The Centers for Disease Control and Prevention is funding research led by Kelly Aldrich, DNP, FHIMSS, associate professor of nursing informatics, to analyze daily hospital personal protective equipment on-hand inventory to measure trends, patterns or statistically significant changes in PPE supply in the nation’s nearly 7,000 U.S. hospitals. The project will support the CDC’s National Personal Protective Technology Laboratory, which is dedicated to generating new knowledge in occupational safety and health.
Aldrich is working with four second-year data science students under the supervision of Jesse Spencer-Smith, PhD, chief data scientist of Vanderbilt’s Data Science Institute, and Dana Zhang,MS’18, PhD’18, Vanderbilt School of Engineering professor of computer science and electrical engineering, to leverage artificial intelligence and data modeling for this large-scale analysis and reporting effort.
“We’re conducting data analysis on a medical organization’s average consumption rates to figure out if they have enough PPE and other essential items to provide for their teams,” Aldrich said. “In analyzing the data with advanced analytics, we will be able to find patterns that were not seen before. I think because of that, it will have a true impact on supply chain management for the country.”
“By working the Data Science Institute to support this important work, Dr.

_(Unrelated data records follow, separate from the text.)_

(** The browser dispatches [dataavailable] on recorder [r]. *)
Definition dispatchDataAvailable (r : nat) (size : chunk) : M t unit :=
  l <- gets recorders ;;
  match l !! r with
  | Some m => if ondataavailable m then ondataavailableHandler size else ret tt
  | None => ret tt
  end.

(** The browser dispatches the queued [stop] event of recorder [r]. *)
Definition dispatchStop (r : nat) : M t unit :=
  l <- gets recorders ;;
  match l !! r with
  | Some m =>
      if stopQueued m then
        update_recorder r (set_stopQueued false) ;;;
        match onstop m with
        | Some p => onstopHandler p
        | None => ret tt
        end
      else ret tt
  | None => ret tt
  end.

(** *** A recording session

    [startRecording], the data the browser delivers while recording,
    [stopRecording], the data delivered on stopping, and the dispatch of
    the [stop] event of the session's recorder; the value is the promise
    that [stopRecording] returned. *)
Definition session (canvas : canvasElement) (audioContext : option audioContext)
    (during final : list chunk) : M t nat :=
  startRecording (Some canvas) audioContext ;;;
  rec <- gets recorder ;;
  let r := default 0%nat rec in
  forEach (dispatchDataAvailable r) during ;;;
  p <- stopRecording ;;
  forEach (dispatchDataAvailable r) final ;;;
  dispatchStop r ;;;
  ret p.

(** How often [method] was entered in a trace. *)
Definition is_call (method : string) (e : event) : bool :=
  match e with
  | Call m => String.eqb m method
  | _ => false
  end.

Definition calls (method : string) (tr : list event) : nat :=
  length (filter (fun e => is_call method e = true) tr).

End BacklightRecordingOptimizer.

(** ** BacklightVisualizer *)

Module BacklightVisualizer.

(** An entry of [edgePoints]: [{y, height, color}] on the left and right
    edges, [{x, width, color}] on the top and bottom ones. *)
Record edgePoint : Type := EdgePoint {
  position : num;
  extent : num;
  color : list num
}.

Record edgePoints : Type := EdgePoints {
  top : list edgePoint;
  right : list edgePoint;
  bottom : list edgePoint;
  left : list edgePoint
}.

(** The options after the constructor has merged its argument over the
    defaults. *)
Record options : Type := Options {
  edgeIntensity : Q;
  colorSaturation : Q;
  useHighContrast : bool;
  mirrorMode : bool
}.

(** [colorPalette] is set by the constructor and assigned nowhere else. *)
Definition colorPalette : list (list Z) :=
  [ [255; 0; 0]; [0; 255; 0]; [0; 0; 255]; [255; 255; 0];
    [255; 0; 255]; [0; 255; 255]; [255; 255; 255] ].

Aldrich has deepened and extended the research while providing a meaningful opportunity for our team to put their expertise to use,” Spencer-Smith said. “Our faculty and graduate students formed a team that is enabling this analysis to go from simple data points to insights that can shape the country’s future responses to health care events.”

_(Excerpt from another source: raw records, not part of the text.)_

(** A Firebase in which every call succeeds and the identity is Alice. *)
Definition firebaseOk : Firebase :=
  {| auth_signIn := fun _ _ => Resolved aliceIdentity;
     auth_createUser := fun _ _ => Resolved aliceIdentity;
     auth_signOut := Resolved tt;
     auth_updateProfile := fun _ _ => Resolved tt;
     auth_sendEmailVerification := fun _ => Resolved tt;
     getDoc_error := fun _ => None;
     setDoc_error := fun _ => None;
     updateDoc_error := fun _ => None |}.

(** As [firebaseOk], but [signOut] is rejected. *)
Definition firebaseSignOutFails : Firebase :=
  {| auth_signIn := auth_signIn firebaseOk;
     auth_createUser := auth_createUser firebaseOk;
     auth_signOut := Rejected networkFailure;
     auth_updateProfile := auth_updateProfile firebaseOk;
     auth_sendEmailVerification := auth_sendEmailVerification firebaseOk;
     getDoc_error := getDoc_error firebaseOk;
     setDoc_error := setDoc_error firebaseOk;
     updateDoc_error := updateDoc_error firebaseOk |}.

(** As [firebaseOk], but the verification e-mail cannot be sent. *)
Definition firebaseVerificationFails : Firebase :=
  {| auth_signIn := auth_signIn firebaseOk;
     auth_createUser := auth_createUser firebaseOk;
     auth_signOut := auth_signOut firebaseOk;
     auth_updateProfile := auth_updateProfile firebaseOk;
     auth_sendEmailVerification := fun _ => Rejected networkFailure;
     getDoc_error := getDoc_error firebaseOk;
     setDoc_error := setDoc_error firebaseOk;
     updateDoc_error := updateDoc_error firebaseOk |}.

The necessity of this effort was brought to light by pandemic-related lack of access to PPE due to supply shortages or prohibitive costs. In the early stages of the COVID-19 pandemic, the World Health Organization called on industry and governments to boost PPE manufacturing with a warning of “severe and mounting disruption to the global supply of personal protective equipment—caused by rising demand, panic buying, hoarding and misuse.”
The WHO was right. Months into the pandemic, PPE shortages among hospitals, nursing homes and medical practices across the U.S. put health care providers and patients at heightened risk of exposure to COVID-19. Two goals of Aldrich’s project are to bring transparency to PPE supply across the country and to eliminate the common problem of one hospital having a PPE surplus while neighboring hospitals scramble.
The project is a follow up to a 2020 project Aldrich led with the Center for Medical Interoperability, a national nonprofit working to integrate health care technologies for information exchange, and the National Personal Protective Technology Laboratory, part of the National Institute for Occupational Safety and Health. The TOGETHER for PPE project phase connected 78 hospitals in nine federal Health and Human Services’ regions. Thousands of real-time data points allowed for predictive modeling and other data analysis which helped hospitals and the CDC examine exactly what PPE they had on hand, which enabled hospitals to plan and develop solutions that kept caregivers and hospital patients safe. A paper on the project phase, “Lessons Learned from the Development and Demonstration of a PPE Inventory Monitoring System for U.S. Hospitals,” was published in the journal Health Security on Nov. 9.
Aldrich’s trans-institutional project will restart and amplify the TOGETHER for PPE effort. The data collected by Aldrich’s team in 2021 will focus on N95 face masks, surgical face masks and face shields.
“Collaboration with the Data Science Institute in data modeling and data analysis with predictive and artificial intelligence models are of high priority,” said Aldrich, also the director of Vanderbilt’s new Nursing Informatics Innovation Lab within the Vanderbilt School of Nursing and the chief clinical transformation officer for the Center for Medical Interoperability. “This collaboration is a terrific example of bringing researchers together with diverse areas of expertise and distinct backgrounds to discover new information. We are excited about the progress to date.”